The task: Reproduce, without any change, the span of lines from the opening of the records below to the line containing "d b batch1 att", inclusive.

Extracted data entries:
Definition requestCall (cfg : Contracts) (who : string) (r : WebRequest) (batch1 : bool)
    (att : option Attestation) : Result ContractCall :=
  match r with
  | WOpen a c l d b => openPosition cfg who a c l d b batch1 att
  | WClose p a b => closePosition cfg who p a b batch1 att
  | WClosePartial p s a => closePositionPartial cfg who p s a batch1 att
  | WAddCollateral p q => moveCollateral cfg who "add_collateral" p q
  | WRemoveCollateral p q => moveCollateral cfg who "remove_collateral" p q
  | WLimit a d c l t cond s f => placeLimitOrder cfg who a d c l t cond s f
  | WStopLoss p t s => setStopLoss cfg who p t s
  | WTakeProfit p t s l => setTakeProfit cfg who p t s l
  | WCancel o => cancelOrder cfg who o
  | WDeposit q => moveCross cfg who "deposit_cross_margin" q
  | WWithdraw q => moveCross cfg who "withdraw_cross_margin" q
  | WOpenCross a c l d b => openPositionCross cfg who a c l d b batch1
  | WCloseCross p b => closePositionCross cfg who p b batch1
  | WStopLimit a d c l t lim above s f => placeStopLimitOrder cfg who a d c l t lim above s f
  | WTrailing p t s => placeTrailingStop cfg who p t s
  end.

(** ** The flow of one trade *)

(** What an attempt reads: the pause state (the probe), the price service, and
    the simulation of the call it builds. *)
Record Reads := { probe : option (Z * Z); latest : LatestAnswer; simulate : ContractCall -> Simulation }.

Definition tradeOpOf (r : WebRequest) : TradeOp :=
  match r with
  | WOpen _ _ _ _ _ => open_
  | WClose _ _ _ => close_
  | WClosePartial _ _ _ => close_partial
  | WOpenCross _ _ _ _ _ => TxFootprint.open_cross
  | WCloseCross _ _ => TxFootprint.close_cross
  | WCancel _ => cancel_order
  | WLimit _ _ _ _ _ _ _ _ | WStopLimit _ _ _ _ _ _ _ _ _ | WStopLoss _ _ _ | WTakeProfit _ _ _ _
  | WTrailing _ _ _ => place_order
  | WAddCollateral _ _ | WRemoveCollateral _ _ | WDeposit _ | WWithdraw _ => other
  end.

(** The symbol whose round a trade through the router relays. *)
Definition relays (r : WebRequest) : option string :=
  match r with WOpen a _ _ _ _ => Some a | WClose _ a _ => Some a | WClosePartial _ _ a => Some a | _ => None end.

(** The trades whose arguments depend on the generation. *)
Definition probes (r : WebRequest) : bool :=
  match r with
  | WOpen _ _ _ _ _ | WClose _ _ _ | WClosePartial _ _ _ | WOpenCross _ _ _ _ _ | WCloseCross _ _ => true
  | _ => false
  end.

(** What is computed before the flow starts, and throws outside it. *)
Definition early (cfg : Contracts) (who : string) (r : WebRequest) : Result () :=
  match r with
  | WOpen a c l d _ => _ ← openTradeArgs a c l d; Ok tt
  | WClose _ _ _ | WClosePartial _ _ _ | WOpenCross _ _ _ _ _ | WCloseCross _ _ => Ok tt
  | _ => _ ← requestCall cfg who r false None; Ok tt
  end.

Context `{FeeBuilder} (toXDR : ContractCall -> Transaction -> string).

(** The table a contract's failures decode through (contractErrorContext). *)
Definition contractErrorContext (cfg : Contracts) (id : string) : ErrorContext :=
  let isIt c := bool_decide (c = Some id) in
  if isIt (VAULT_FACTORY cfg) then atFactory
  else if isIt (REFERRAL cfg) then atReferral
  else if String.eqb (VAULT cfg) id then atVault else atMarket.

(** buildTransaction of client.ts from the simulation on. *)
Definition buildTransaction (cfg : Contracts) (sim : ContractCall -> Simulation) (call : ContractCall)
  : Result string :=
  match sim call with
  | RpcThrew e => Err e
  | SimulationFailed e => Err (simulationErrorText (contractErrorContext cfg (contractId call)) e)
  | Assembled tx => tx ← buildContractTx (contextOf cfg) (source call) (Ok tx) (hints call); Ok (toXDR call tx)
  end.

Section flow.
Context (cfg : Contracts) (who : string) (r : WebRequest) (memo : bool) (env : nat -> Reads).

Fixpoint memoBefore (i : nat) : bool :=
  match i with O => memo | S i => (marketHasBatch1Features (probe (env i)) (memoBefore i)).2 end.

Definition batch1At (i : nat) : bool :=
  if probes r then (marketHasBatch1Features (probe (env i)) (memoBefore i)).1 else false.

Definition roundAt (i : nat) : option Attestation :=
  match NOETHER_ROUTER cfg, relays r with
  | Some _, Some a => fetchAttestation a (latest (env i))
  | _, _ => None
  end.

(** The build closure of the trade. *)
Definition buildAttempt (i : nat) : TradeError + string :=
  match (call ← requestCall cfg who r (batch1At i) (roundAt i); buildTransaction cfg (simulate (env i)) call) with
  | inl e => inl (Thrown e)
  | inr xdr => inr xdr
  end.

Definition runWebTrade (sign : nat -> string -> TradeError + string) (rpc : nat -> Rpc)
    (retryDelayMs : Z) (maxRetries : nat) : (TradeError + Z) * list FlowEvent :=
  match early cfg who r with
  | inl e => (inl (Thrown e), [])
  | inr _ =>
      runTradeTx buildAttempt sign (fun i _ => submitTransaction (Some (tradeOpOf r)) (rpc i)) retryDelayMs
        maxRetries 0
  end.
End flow.
End trades.

(** ** Reading a call back *)

(** The trade a call makes, as a request without its price bound; the bound
    and the round it carries, if any. *)
Record WebRead := { w_trader : string; w_asked : WebRequest; w_bound : option Z; w_round : option Bundle }.

Definition said (w : string) (r : WebRequest) (b : option Z) (round : option Bundle) : WebRead :=
  {| w_trader := w; w_asked := r; w_bound := b; w_round := round |}.

(** The round of a legacy call: the tail behind the symbol [a]. *)
Definition tailRound (a : string) (tail : list ScVal) : option Bundle := readRound (ScSymbol a :: tail).

(** The bound at the end of a call of the current generation. *)
Definition readBound (tail : list ScVal) : option (option Z) :=
  match tail with [] => Some None | [ScI128 b] => Some (Some b) | _ => None end.

Definition readMethod (m w : string) (vs : list ScVal) : option WebRead :=
  let called n := String.eqb m n in
  match vs with
  | [ScI128 x; ScU32 l; ScU32 d; ScI128 b; v] =>
      if called "open_with_price"%string then
        round ← readStruct v;
        Some (said w (WOpen (b_asset round) x l (readSide d) None) (Some b) (Some round)) else None
  | ScSymbol a :: ScI128 x :: ScU32 l :: ScU32 d :: tail =>
      let o := WOpen a x l (readSide d) None in
      if called "open_with_price"%string then round ← tailRound a tail; Some (said w o None (Some round))
      else if called "open_position"%string then b ← readBound tail; Some (said w o b None)
      else if called "open_position_cross"%string then
        b ← readBound tail; Some (said w (WOpenCross a x l (readSide d) None) b None)
      else None
  | [ScSymbol a; ScU32 d; ScI128 x; ScU32 l; ScI128 t; ScBool b; ScU32 s; ScU32 f] =>
      if called "place_limit_order"%string
      then Some (said w (WLimit a (readSide d) x l t (readTrigger b) s (Some f)) None None) else None
  | [ScSymbol a; ScU32 d; ScI128 x; ScU32 l; ScI128 t; ScI128 lim; ScBool b; ScU32 s; ScU32 f] =>
      if called "place_stop_limit_order"%string
      then Some (said w (WStopLimit a (readSide d) x l t lim b s (Some f)) None None) else None
  | [ScU64 p; ScU32 t; ScU32 s] =>
      if called "place_trailing_stop"%string then Some (said w (WTrailing p t s) None None) else None
  | [ScU64 p; ScI128 t; ScU32 s] =>
      if called "set_stop_loss"%string then Some (said w (WStopLoss p t s) None None) else None
  | [ScU64 p; ScI128 t; ScU32 s; ScI128 l] =>
      if called "set_take_profit"%string then Some (said w (WTakeProfit p t s (Some l)) None None) else None
  | [ScI128 q] =>
      if called "deposit_cross_margin"%string then Some (said w (WDeposit q) None None)
      else if called "withdraw_cross_margin"%string then Some (said w (WWithdraw q) None None) else None
  | [ScU64 p] =>
      if called "cancel_order"%string then Some (said w (WCancel p) None None)
      else if called "close_position_cross"%string then Some (said w (WCloseCross p 0) None None)
      else if called "close_position"%string then Some (said w (WClose p "" 0) None None) else None
  | [ScU64 p; ScI128 q] =>
      if called "add_collateral"%string then Some (said w (WAddCollateral p q) None None)
      else if called "remove_collateral"%string then Some (said w (WRemoveCollateral p q) None None)
      else if called "close_position_partial"%string then Some (said w (WClosePartial p q "") None None)
      else if called "close_position_cross"%string then Some (said w (WCloseCross p 0) (Some q) None)
      else if called "close_position"%string then Some (said w (WClose p "" 0) (Some q) None) else None
  | [ScU64 p; ScI128 q; v] =>
      round ← readStruct v;
      if called "close_with_price"%string then Some (said w (WClose p (b_asset round) 0) (Some q) (Some round))
      else if called "close_partial_with_price"%string
      then Some (said w (WClosePartial p q (b_asset round)) None (Some round)) else None
  | ScU64 p :: ScSymbol a :: tail =>
      if called "close_with_price"%string
      then round ← tailRound a tail; Some (said w (WClose p a 0) None (Some round)) else None
  | ScU64 p :: ScI128 q :: ScSymbol a :: tail =>
      if called "close_partial_with_price"%string
      then round ← tailRound a tail; Some (said w (WClosePartial p q a) None (Some round)) else None
  | _ => None
  end.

Result for this exercise:
Definition requestCall (cfg : Contracts) (who : string) (r : WebRequest) (batch1 : bool)
    (att : option Attestation) : Result ContractCall :=
  match r with
  | WOpen a c l d b => openPosition cfg who a c l d b batch1 att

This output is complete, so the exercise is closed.